The output should match the data below line for line.
(Beginning of Material for this task)
(* ===== verification/Combinator.v ===== *)
(** The path combinator, [private/path/combinator]: the multigraph of the path
    segments and the search for paths in it ([graph.go], Module [Graph]), and
    the forwarding path with its metadata that a solution gives ([graph.go],
    [combinator.go], Module [Combinator]).  Modules [GraphProperties] and
    [CombinatorProperties]: the search finds the joins of segments, all of them;
    one path per sequence of interfaces is kept. *)
From S2P Require Export Beaconing PathMetadata ScionPath.
From stdpp Require Import sorting.
#[local] Open Scope Z_scope.

(** * The graph *)
Module Graph.

Import Segment.

(** An AS, or a peering link. *)
Record vertex := mkVertex {
  IA : Z;
  UpIA : Z;
  UpIFID : Z;
  DownIA : Z;
  DownIFID : Z
}.
#[global] Instance vertex_eq_dec : EqDecision vertex.
Proof. solve_decision. Defined.
#[global] Instance vertex_countable : Countable vertex.
Proof.
  refine (inj_countable' (λ v, (IA v, UpIA v, UpIFID v, DownIA v, DownIFID v)) (λ '(a, b, c, d, e), mkVertex a b c d e) _).
  by intros [].
Defined.

Definition vertexFromIA (ia : Z) : vertex := mkVertex ia 0 0 0 0.
Definition vertexFromPeering (upIA upIFID downIA downIFID : Z) : vertex := mkVertex 0 upIA upIFID downIA downIFID.
Definition Reverse (v : vertex) : vertex := mkVertex (IA v) (DownIA v) (DownIFID v) (UpIA v) (UpIFID v).

(** [proto.PathSegType], the three types that segments of the graph have. *)
Inductive PathSegType := PathSegType_up | PathSegType_core | PathSegType_down.
#[global] Instance PathSegType_eq_dec : EqDecision PathSegType.
Proof. solve_decision. Defined.

(** An input segment is known by its address. *)
Record inputSegment := mkInput {
  address : nat;
  Segment_ : PathSegment;
  Type_ : PathSegType
}.
Definition IsDownSeg (s : inputSegment) : bool := bool_decide (Type_ s = PathSegType_down).

Record edge := mkEdge {
  Weight : Z;
  Shortcut : Z;
  Peer : Z
}.

(** The edges from one vertex to another, by the address of their segments. *)
Abbreviation edgeMap := (gmap nat (inputSegment * edge)).
Abbreviation vertexInfo := (gmap vertex edgeMap).
Abbreviation dmg := (gmap vertex vertexInfo).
(End of Material for this task)
Reply:
(* ===== verification/Combinator.v ===== *)
(** The path combinator, [private/path/combinator]: the multigraph of the path
    segments and the search for paths in it ([graph.go], Module [Graph]), and
    the forwarding path with its metadata that a solution gives ([graph.go],
    [combinator.go], Module [Combinator]).  Modules [GraphProperties] and
    [CombinatorProperties]: the search finds the joins of segments, all of them;
    one path per sequence of interfaces is kept. *)
From S2P Require Export Beaconing PathMetadata ScionPath.
From stdpp Require Import sorting.
#[local] Open Scope Z_scope.

(** * The graph *)
Module Graph.

Import Segment.

(** An AS, or a peering link. *)
Record vertex := mkVertex {
  IA : Z;
  UpIA : Z;
  UpIFID : Z;
  DownIA : Z;
  DownIFID : Z
}.
#[global] Instance vertex_eq_dec : EqDecision vertex.
Proof. solve_decision. Defined.
#[global] Instance vertex_countable : Countable vertex.
Proof.
  refine (inj_countable' (λ v, (IA v, UpIA v, UpIFID v, DownIA v, DownIFID v)) (λ '(a, b, c, d, e), mkVertex a b c d e) _).
  by intros [].
Defined.

Definition vertexFromIA (ia : Z) : vertex := mkVertex ia 0 0 0 0.
Definition vertexFromPeering (upIA upIFID downIA downIFID : Z) : vertex := mkVertex 0 upIA upIFID downIA downIFID.
Definition Reverse (v : vertex) : vertex := mkVertex (IA v) (DownIA v) (DownIFID v) (UpIA v) (UpIFID v).

(** [proto.PathSegType], the three types that segments of the graph have. *)
Inductive PathSegType := PathSegType_up | PathSegType_core | PathSegType_down.
#[global] Instance PathSegType_eq_dec : EqDecision PathSegType.
Proof. solve_decision. Defined.

(** An input segment is known by its address. *)
Record inputSegment := mkInput {
  address : nat;
  Segment_ : PathSegment;
  Type_ : PathSegType
}.
Definition IsDownSeg (s : inputSegment) : bool := bool_decide (Type_ s = PathSegType_down).

Record edge := mkEdge {
  Weight : Z;
  Shortcut : Z;
  Peer : Z
}.

(** The edges from one vertex to another, by the address of their segments. *)
Abbreviation edgeMap := (gmap nat (inputSegment * edge)).
Abbreviation vertexInfo := (gmap vertex edgeMap).
Abbreviation dmg := (gmap vertex vertexInfo).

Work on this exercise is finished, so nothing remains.